> **Listed entries**:
==*==

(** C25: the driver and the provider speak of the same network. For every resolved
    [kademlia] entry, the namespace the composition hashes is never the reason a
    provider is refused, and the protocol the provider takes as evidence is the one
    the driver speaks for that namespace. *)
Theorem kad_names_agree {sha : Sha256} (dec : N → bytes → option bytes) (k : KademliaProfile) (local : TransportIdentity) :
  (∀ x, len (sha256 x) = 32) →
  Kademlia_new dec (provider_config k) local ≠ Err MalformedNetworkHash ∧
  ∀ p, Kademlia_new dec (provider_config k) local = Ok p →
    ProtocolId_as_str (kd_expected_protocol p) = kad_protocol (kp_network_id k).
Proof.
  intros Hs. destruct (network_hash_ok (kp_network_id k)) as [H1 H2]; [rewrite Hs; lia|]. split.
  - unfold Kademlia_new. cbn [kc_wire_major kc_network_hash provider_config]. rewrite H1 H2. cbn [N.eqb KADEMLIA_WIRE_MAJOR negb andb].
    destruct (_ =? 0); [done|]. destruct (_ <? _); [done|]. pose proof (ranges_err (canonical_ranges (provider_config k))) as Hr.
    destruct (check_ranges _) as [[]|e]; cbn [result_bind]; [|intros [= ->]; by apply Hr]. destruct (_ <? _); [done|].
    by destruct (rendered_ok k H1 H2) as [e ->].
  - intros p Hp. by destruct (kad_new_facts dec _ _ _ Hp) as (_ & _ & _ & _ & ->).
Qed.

==*==

> **Task instructions**: Retype the portion of the data above that starts on the line with "local = Ok p →" and finishes on the line with "intros Hs. destruct", including both of those lines.

> **Output for this task**:
  ∀ p, Kademlia_new dec (provider_config k) local = Ok p →
    ProtocolId_as_str (kd_expected_protocol p) = kad_protocol (kp_network_id k).
Proof.
  intros Hs. destruct (network_hash_ok (kp_network_id k)) as [H1 H2]; [rewrite Hs; lia|]. split.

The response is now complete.